¿Por qué las movilizaciones del 11 de Septiembre de los años 2012 a 2017 tuvieron tanto éxito, y por qué después lo han dejado de tener? Una de las posibles respuestas la he encontrado en la lectura del último libro del sociólogo estadounidense Richard Sennett, ‘El intérprete. Arte, vida y política’, publicado por Arcadia (2024). Sí: hemos perdido la teatralidad.
El libro de Sennett vincula la lógica social y política con las artes escénicas y, entre otras, nos explica las claves que guiaron el éxito de organización de la gran Marcha sobre Washington por el trabajo y la libertad del 28 de agosto de 1963. Sabemos que participaron 800.000 personas unidas en el Washington Mall de la capital de Estados Unidos, además de un número similar de espectadores. Y sobre todo recordamos el gran discurso de Martin Luther King, “I have a dream” (“Tengo un sueño”). Pero poco más.
Sin embargo, ahora sabemos que aquella marcha fue organizada por Bayard Rustin, un dirigente del movimiento por los derechos civiles de los negros con la intención de buscar un amplio apoyo nacional a la lucha contra la injusticia racial. Rustin era actor y músico y, según Sennett, estas cualidades explican su éxito. Dicho muy brevemente, las claves fueron las siguientes. Para empezar desconcertó a las autoridades que se habían preparado para hacer frente a una confrontación violenta que esperaban incluso sangrante. La Guardia Nacional y el FBI tenían en mente –además de los prejuicios raciales– la estrategia no violenta de Gandhi que buscaba la confrontación allí donde se preveía la respuesta violenta de la policía para legitimar su lucha. Rustin, en cambio, quería evitar este tipo de violencia y logró hacer irrelevante toda la operación policial.

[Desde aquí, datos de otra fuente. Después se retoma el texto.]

(* ===== verification/Ownership.v ===== *)
(** * Device ownership

    [rw_core/core/device_ownership.go]: which root devices this core manages.
    The core reserves a key of the key-value store per root device, with a lease
    that a goroutine per device renews; another core takes the device over when
    the lease expires.  Each method runs under the locks of the structure and is
    one state transformer; the monitoring goroutines are part of the state, and
    take steps of their own. *)

From S2P Require Import Prelude VolthaTypes KVStore.

(** The identifier a request carries: an [interface{}]. *)
Inductive RequestID :=
  | NilID
  | DeviceID (ID : string)
  | LogicalDeviceID (ID : string)
  | OtherID (printed : string).

(** The managers, as far as the ownership uses them: [None] is a nil device. *)
Record Managers := mkManagers {
  mg_GetDevice : string → option Device;
  mg_getLogicalDevice : string → option LogicalDevice }.

Section Ownership.
Context {KV : Type} `{KVClient KV, GoRange}.

(** ** State *)

(** A channel is a number; [do_closed] are the closed ones. *)
Record ownership := mkOwnership { own_id : string; own_owned : bool; own_chnl : nat }.

(** [do_monitors] are the running monitoring goroutines, with the key and the
    channel each was started with; [do_exitChannel] is the number of messages in
    the buffer of [exitChannel]. *)
Record DeviceOwnership := mkDO {
  do_instanceID : string; do_ownershipPrefix : string; do_reservationTimeout : Z;
  do_exitChannel : nat; do_deviceMap : gmap string ownership; do_deviceToKeyMap : gmap string string;
  do_kvClient : KV; do_nextChnl : nat; do_closed : gset nat; do_monitors : list (string * nat) }.

Definition set_exitChannel v (s : DeviceOwnership) := mkDO (do_instanceID s) (do_ownershipPrefix s)
  (do_reservationTimeout s) v (do_deviceMap s) (do_deviceToKeyMap s) (do_kvClient s) (do_nextChnl s)
  (do_closed s) (do_monitors s).
Definition set_deviceMap v (s : DeviceOwnership) := mkDO (do_instanceID s) (do_ownershipPrefix s)
  (do_reservationTimeout s) (do_exitChannel s) v (do_deviceToKeyMap s) (do_kvClient s) (do_nextChnl s)
  (do_closed s) (do_monitors s).
Definition set_deviceToKeyMap v (s : DeviceOwnership) := mkDO (do_instanceID s) (do_ownershipPrefix s)
  (do_reservationTimeout s) (do_exitChannel s) (do_deviceMap s) v (do_kvClient s) (do_nextChnl s)
  (do_closed s) (do_monitors s).
Definition set_kvClient v (s : DeviceOwnership) := mkDO (do_instanceID s) (do_ownershipPrefix s)
  (do_reservationTimeout s) (do_exitChannel s) (do_deviceMap s) (do_deviceToKeyMap s) v (do_nextChnl s)
  (do_closed s) (do_monitors s).
Definition set_nextChnl v (s : DeviceOwnership) := mkDO (do_instanceID s) (do_ownershipPrefix s)
  (do_reservationTimeout s) (do_exitChannel s) (do_deviceMap s) (do_deviceToKeyMap s) (do_kvClient s) v
  (do_closed s) (do_monitors s).
Definition set_closed v (s : DeviceOwnership) := mkDO (do_instanceID s) (do_ownershipPrefix s)
  (do_reservationTimeout s) (do_exitChannel s) (do_deviceMap s) (do_deviceToKeyMap s) (do_kvClient s)
  (do_nextChnl s) v (do_monitors s).
Definition set_monitors v (s : DeviceOwnership) := mkDO (do_instanceID s) (do_ownershipPrefix s)
  (do_reservationTimeout s) (do_exitChannel s) (do_deviceMap s) (do_deviceToKeyMap s) (do_kvClient s)
  (do_nextChnl s) (do_closed s) v.

Definition NewDeviceOwnership (id : string) (kvClient : KV) (ownershipPrefix : string)
    (reservationTimeout : Z) : DeviceOwnership :=
  mkDO id ownershipPrefix reservationTimeout 0 ∅ ∅ kvClient 0 ∅ [].

(** [make(chan int)] and [close(ch)]: closing a closed channel panics. *)
Definition make_chnl : M DeviceOwnership nat := λ s,
  (Ok (do_nextChnl s), set_nextChnl (S (do_nextChnl s)) s).
Definition close_chnl (ch : nat) : M DeviceOwnership unit := λ s,
  if decide (ch ∈ do_closed s) then (Panic, s) else (Ok tt, set_closed ({[ch]} ∪ do_closed s) s).

(** ** Reservations *)

Definition kv_key (prefix id : string) : string := prefix +:+ "_" +:+ id.
Definition kvKey (s : DeviceOwnership) (id : string) : string := kv_key (do_ownershipPrefix s) id.

(** An owner of an unexpected type reads as the empty string. *)
Definition owner_string (value : KVValue) : string :=
  match ToString value with Ok o => o | _ => EmptyString end.

Definition tryToReserveKey (id : string) : M DeviceOwnership bool := λ s,
  let '(value, err, kv) := kv_Reserve (do_instanceID s) (kvKey s id) (do_instanceID s)
                             (do_reservationTimeout s) (do_kvClient s) in
  (Ok match value with
      | Some v => bool_decide (owner_string v = do_instanceID s)
      | None => false
      end, set_kvClient kv s).

Definition renewReservation (id : string) : M DeviceOwnership bool := λ s,
  let (err, kv) := kv_RenewReservation (do_instanceID s) (kvKey s id) (do_kvClient s) in
  (Ok match err with Some _ => false | None => true end, set_kvClient kv s).

(** ** The table of the devices *)

Definition getOwnership (id : string) : M DeviceOwnership (bool * bool) := gets (λ s,
  match do_deviceMap s !! id with
  | Some o => (true, own_owned o)
  | None => (false, false)
  end).

Definition set_owned (owner : bool) (o : ownership) := mkOwnership (own_id o) owner (own_chnl o).

Definition setOwnership (id : string) (owner : bool) : M DeviceOwnership unit :=
  let* s := get in
  match do_deviceMap s !! id with
  | Some o => put (set_deviceMap (<[id := set_owned owner o]> (do_deviceMap s)) s)
  | None => fail (Status NotFound ("id-inexistent-" +:+ id))
  end.

Definition GetAllDeviceIdsOwnedByMe : M DeviceOwnership (list string) := gets (λ s,
  own_id ∘ snd <$> List.filter (λ e, own_owned e.2) (go_range (do_deviceMap s))).

(** ** The key of a request *)

(** The error of an unknown logical device prints [dID], which is nil there. *)
Definition getOwnershipKey (mg : Managers) (id : RequestID)
    : M DeviceOwnership (string * string * bool) :=
  let* s := get in
  match id with
  | NilID => fail (Status InvalidArgument "nil-id")
  | DeviceID dID =>
      match do_deviceToKeyMap s !! dID with
      | Some val => ret (val, dID, true)
      | None =>
          match mg_GetDevice mg dID with
          | None => fail (Status NotFound ("id-absent-&{" +:+ dID +:+ "}"))
          | Some device =>
              ret (if dev_Root device then dev_Id device else dev_ParentId device, dID, false)
          end
      end
  | LogicalDeviceID ldID =>
      match do_deviceToKeyMap s !! ldID with
      | Some val => ret (val, ldID, true)
      | None =>
          match mg_getLogicalDevice mg ldID with
          | None => fail (Status NotFound "id-absent-%!s(*utils.DeviceID=<nil>)")
          | Some lDevice => ret (ld_RootDeviceId lDevice, ldID, false)
          end
      end
  | OtherID printed => fail (Status NotFound ("id-" +:+ printed))
  end.

(** ** Ownership of a device *)

(** The period of the ticker, in seconds; [NewTicker] panics unless it is
    positive, in the new goroutine and before anything else it does. *)
Definition ticker_period (reservationTimeout : Z) : Z := Z.quot reservationTimeout 3.

Definition start_monitor (id : string) (chnl : nat) : M DeviceOwnership unit :=
  let* s := get in
  if 0 <? ticker_period (do_reservationTimeout s)
  then put (set_monitors (do_monitors s ++ [(id, chnl)]) s) else panic.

De hecho, todo se preparó para realizar una marcha muy porosa, facilitando la entrada y la salida de los participantes y curiosos por varias calles y haciendo imposible la típica lógica represiva policial del cerco. Rustin coreografió la protesta de forma precisa para hacerla abierta más allá de los que ya militaban en la lucha, invitando a la participación de los trabajadores blancos. Así, la convocatoria empleó un lenguaje nada provocador, y se creó un clima para que los participantes no se agruparan por afinidades identitarias étnicas, raciales o sexuales, sino que fueran mezclados. En definitiva, se trataba de crear un “nosotros” desvinculado de la raza y asociado a las ideas de integración e igualdad, de modo que poniendo una “máscara” en las identidades particulares se promoviera un sentimiento general de solidaridad.
También se tuvieron en cuenta otros elementos escénicos como la horizontalidad y proximidad entre los participantes con diversos eventos musicales repartidos por todo el espacio sin tarimas elevadas. O la ocupación lenta del escenario principal sin jerarquías previas. Y todo orientado a centrar la atención final en el discurso de Martin Luther King, cuando se detuvieron de repente todas las actuaciones dispersas y se conectaron todos los altavoces para escucharle.

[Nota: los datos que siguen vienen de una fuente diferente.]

(* ===== verification/Transaction.v ===== *)
(** * Transactions between cores

    [rw_core/core/transaction.go]: the two cores of a pair receive the same
    request.  The core that reserves the key of the request processes it; the
    other watches the key, and takes the request over when the key disappears.
    The operations are broken up where other cores can act in between; the
    waiting loop of [Watch] consumes an explicit sequence of wake-ups. *)

From S2P Require Import Prelude KVStore.

(** Results of an acquisition, with [txnState] of the source as their order. *)
Inductive TxnResult :=
  | UNKNOWN | SeizedBySelf | CompletedByOther | AbandonedByOther | AbandonedWatchBySelf.

Definition TransactionComplete : string := "TRANSACTION-COMPLETE".
Definition NumTxnRenewalPerRequest : Z := 2.
Definition MinTxnRenewalIntervalInSec : Z := 3.
Definition MinTxnReservationDurationInSec : Z := 5.

(** Events of a watched key; a closed channel delivers nil. *)
Inductive EventType := PUT | DELETE | CONNECTIONDOWN | UNKNOWN_EVENT.
Record Event := mkEvent { ev_EventType : EventType; ev_Key : KVValue; ev_Value : KVValue }.

(** What wakes the select of [Watch]. *)
Inductive watch_wake := WatchEvent (event : option Event) | WatchTimeout.

Section Transactions.
Context {KV : Type} `{KVClient KV}.

(** ** State *)

(** A [KVTransaction] with the owner and the store of its [TransactionContext].
    [tx_monitorCh] is nil, or the channel and whether it is closed; [tx_renewals]
    counts the goroutines that renew the lease. *)
Record KVTransaction := mkTxn {
  tx_owner : string; tx_txnID : string; tx_txnKey : string; tx_monitorCh : option bool;
  tx_renewals : list Z; tx_kvClient : KV }.

Definition set_monitorCh v (t : KVTransaction) :=
  mkTxn (tx_owner t) (tx_txnID t) (tx_txnKey t) v (tx_renewals t) (tx_kvClient t).
Definition set_renewals v (t : KVTransaction) :=
  mkTxn (tx_owner t) (tx_txnID t) (tx_txnKey t) (tx_monitorCh t) v (tx_kvClient t).
Definition set_txn_kv v (t : KVTransaction) :=
  mkTxn (tx_owner t) (tx_txnID t) (tx_txnKey t) (tx_monitorCh t) (tx_renewals t) v.

Definition NewKVTransaction (owner txnPrefix : string) (kvClient : KV) (txnID : string) : KVTransaction :=
  mkTxn owner txnID (txnPrefix +:+ txnID) None [] kvClient.

(** ** Reserving *)

(** [minDuration] is in milliseconds, the result in seconds. *)
Definition reservation_duration (minDuration : Z) : Z :=
  let durationInSecs := Z.quot minDuration 1000 in
  let durationInSecs := if 0 <? Z.rem minDuration 1000 then durationInSecs + 1 else durationInSecs in
  if durationInSecs <? MinTxnReservationDurationInSec then MinTxnReservationDurationInSec
  else durationInSecs.

(** How often [holdOnToTxnUntilProcessingCompleted] renews the lease. *)
Definition renew_interval (durationInSecs : Z) : Z :=
  let renewInterval := Z.quot durationInSecs NumTxnRenewalPerRequest in
  if renewInterval <? MinTxnRenewalIntervalInSec then MinTxnRenewalIntervalInSec else renewInterval.

(** A round of [holdOnToTxnUntilProcessingCompleted]: it renews when its timer
    fires, whatever the outcome, and ends when the channel is closed. *)
Definition holdOnToTxnUntilProcessingCompleted (timer : bool) : M KVTransaction unit :=
  if timer
  then λ t, let (_, kv) := kv_RenewReservation (tx_owner t) (tx_txnKey t) (tx_kvClient t) in
            (Ok tt, set_txn_kv kv t)
  else modify (λ t, set_renewals (tail (tx_renewals t)) t).

Definition tryToReserveTxn (durationInSecs : Z) : M KVTransaction unit := λ t,
  let '(value, _, kv) := kv_Reserve (tx_owner t) (tx_txnKey t) (tx_owner t) durationInSecs (tx_kvClient t) in
  let t := set_txn_kv kv t in
  let denied := Err (Status PermissionDenied "reservation-denied") in
  match value with
  | None => (denied, t)
  | Some v =>
      match ToString v with
      | Ok currOwner =>
          if decide (currOwner = tx_owner t)
          then (Ok tt, set_renewals (tx_renewals t ++ [renew_interval durationInSecs])
                         (set_monitorCh (Some false) t))
          else (denied, t)
      | Err e => (Err e, t)
      | Panic => (Panic, t)
      end
  end.

(** ** Watching *)

Definition Delete : M KVTransaction unit := λ t,
  let (err, kv) := kv_Delete (tx_owner t) (tx_txnKey t) (tx_kvClient t) in
  (match err with None => Ok tt | Some e => Err e end, set_txn_kv kv t).

(** [Watch] up to its loop: the key is read once the watch is open.  The result
    is decided, or the loop starts, knowing whether the key was there. *)
Definition watch_start : M KVTransaction (TxnResult + bool) :=
  let* t := get in
  match (kv_Get (tx_owner t) (tx_txnKey t) (tx_kvClient t)).1 with
  | None => ret (inr false)
  | Some value =>
      match ToString value with
      | Ok val =>
          if decide (val = TransactionComplete)
          then let* _ := attempt Delete in ret (inl CompletedByOther)
          else ret (inr true)
      | _ => ret (inl AbandonedWatchBySelf)
      end
  end.

(** One round of the loop. *)
Definition watch_round (transactionWasAcquiredByOther : bool) (w : watch_wake)
    : M KVTransaction (TxnResult + bool) :=
  match w with
  | WatchEvent None => panic
  | WatchEvent (Some event) =>
      match ev_EventType event with
      | DELETE => ret (inl AbandonedByOther)
      | PUT =>
          let* t := get in
          match ToString (ev_Key event), ToString (ev_Value event) with
          | Ok key, Ok val =>
              if decide (key = tx_txnKey t)
              then
                if decide (val = TransactionComplete)
                then let* _ := attempt Delete in ret (inl CompletedByOther)
                else ret (inr true)
              else ret (inl UNKNOWN)
          | _, _ => ret (inl UNKNOWN)
          end
      | CONNECTIONDOWN | UNKNOWN_EVENT => ret (inl UNKNOWN)
      end
  | WatchTimeout =>
      if transactionWasAcquiredByOther then ret (inr true) else ret (inl AbandonedByOther)
  end.

(** [None] when the wake-ups end before the watch does. *)
Fixpoint watch_loop (transactionWasAcquiredByOther : bool) (wakes : list watch_wake)
    : M KVTransaction (option TxnResult) :=
  match wakes with
  | [] => ret None
  | w :: wakes =>
      let* r := watch_round transactionWasAcquiredByOther w in
      match r with
      | inl res => ret (Some res)
      | inr acquired => watch_loop acquired wakes
      end
  end.

Definition Watch (wakes : list watch_wake) : M KVTransaction (option TxnResult) :=
  let* r := watch_start in
  match r with
  | inl res => ret (Some res)
  | inr acquired => watch_loop acquired wakes
  end.

(** ** Acquiring and closing *)

Definition acquires (res : TxnResult) : bool :=
  match res with SeizedBySelf | AbandonedByOther => true | _ => false end.

(** A request without a resource is generic; [ownedByMe] is the optional
    argument. *)
Definition tries_to_reserve (ownedByMe : option bool) : bool := default true ownedByMe.

Definition Acquired (minDuration : Z) (ownedByMe : option bool) (wakes : list watch_wake)
    : M KVTransaction (option bool) :=
  let durationInSecs := reservation_duration minDuration in
  let* res :=
    if tries_to_reserve ownedByMe then
      let* r := attempt (tryToReserveTxn (durationInSecs * 2)) in
      match r with
      | inl _ => ret (Some SeizedBySelf)
      | inr _ => Watch wakes
      end
    else Watch wakes in
  ret (acquires <$> res).

(** Closing a closed channel panics; an error of [Put] is only logged. *)
Definition Close : M KVTransaction unit :=
  let* t := get in
  match tx_monitorCh t with
  | None => ret tt
  | Some true => panic
  | Some false => λ t,
      let (_, kv) := kv_Put (tx_owner t) (tx_txnKey t) TransactionComplete (tx_kvClient t) in
      (Ok tt, set_txn_kv kv (set_monitorCh (Some true) t))
  end.
End Transactions.

(** ** The two cores of a pair *)

Section Pair.
Context {KV : Type} `{KVLaws KV}.
Notation Txn := (KVTransaction (KV := KV)).

(** Where a core is in [Acquired] and [Close]. *)
Inductive Phase :=
  | Idle
  | Denied                         (* about to open the watch *)
  | Opened                         (* the watch is open, the key was not read *)
  | Watching (seen : bool)         (* in the loop *)
  | Finished (res : TxnResult)
  | Completed (res : TxnResult).   (* closed *)

(** A core that handles the request; [ct_queue] are the events of its watch. *)
Record CoreTxn := mkCore {
  ct_txn : Txn; ct_ownedByMe : option bool; ct_phase : Phase; ct_queue : list Event }.

Inductive Action := ActReserve | ActOpen | ActRead | ActEvent | ActTimeout | ActClose.

Definition round_phase (r : outcome (TxnResult + bool)) : Phase :=
  match r with
  | Ok (inl res) => Finished res
  | Ok (inr seen) => Watching seen
  | _ => Finished UNKNOWN
  end.

Definition set_core (c : CoreTxn) (t : Txn) (p : Phase) (q : list Event) : CoreTxn :=
  mkCore t (ct_ownedByMe c) p q.

(** One atomic step of the acquisition; [None] when it is not the next one. *)
Definition act (duration : Z) (a : Action) (c : CoreTxn) : option CoreTxn :=
  let t := ct_txn c in
  match a, ct_phase c with
  | ActReserve, Idle =>
      if tries_to_reserve (ct_ownedByMe c)
      then Some (match tryToReserveTxn (duration * 2) t with
                 | (Ok _, t') => set_core c t' (Finished SeizedBySelf) []
                 | (_, t') => set_core c t' Denied []
                 end)
      else Some (set_core c t Denied [])
  | ActOpen, Denied => Some (set_core c t Opened [])
  | ActRead, Opened =>
      let (r, t') := watch_start t in Some (set_core c t' (round_phase r) (ct_queue c))
  | ActEvent, Watching seen =>
      match ct_queue c with
      | [] => None
      | e :: q => let (r, t') := watch_round seen (WatchEvent (Some e)) t in
                  Some (set_core c t' (round_phase r) q)
      end
  | ActTimeout, Watching seen =>
      let (r, t') := watch_round seen WatchTimeout t in
      Some (set_core c t' (round_phase r) (ct_queue c))
  | ActClose, Finished res =>
      if acquires res then let (_, t') := Close t in Some (set_core c t' (Completed res) []) else None
  | _, _ => None
  end.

Pues bien: creo que se puede decir sin forzar nada las cosas que, en términos generales, éstas también fueron las principales características que explican el éxito de la media docena de grandes convocatorias de la ANC, de 2012 a 2017. Al margen, claro, de la pobrísima retórica verbal que les acompañó, a excepción de las intervenciones de Muriel Casals mientras estuvo allí. La puesta meticulosa en escena, la belleza formal, la dinámica amigable, el civismo y la falta de confrontaciones –que algunos ahora ridiculizan– fueron decisivas para hacer posible aquellas invitaciones masivas a participar, incluso la de los que nunca se habían sentido independentistas. Como explica Sennett, “la política sin palabras es más convincente que el debate político”.
Pero después de 2017 –y en parte ese mismo año–, para los 11 de septiembre el independentismo ha prescindido de la teatralidad y la coreografía abierta e integradora que le hicieron crecer. En términos generales y con pequeñas excepciones, ha abandonado la voluntad de porosidad retornando al lenguaje político agresivo del agravio, la victimización y la exclusión. Para entendernos: se ha gustado más en Urquinaona que en la Via Catalana. Y rápidamente se ha minorizado, perdiendo la capacidad de ilusionar y conservar un “nosotros” de ambición mayoritaria. Mi opinión es que para “volverlo a hacer” es necesario volver a la teatralidad. Y no olvidar lo que escribe Sennett: “El teatro visceral llena la ausencia que dejan las palabras vacías”. Que es dónde estamos ahora.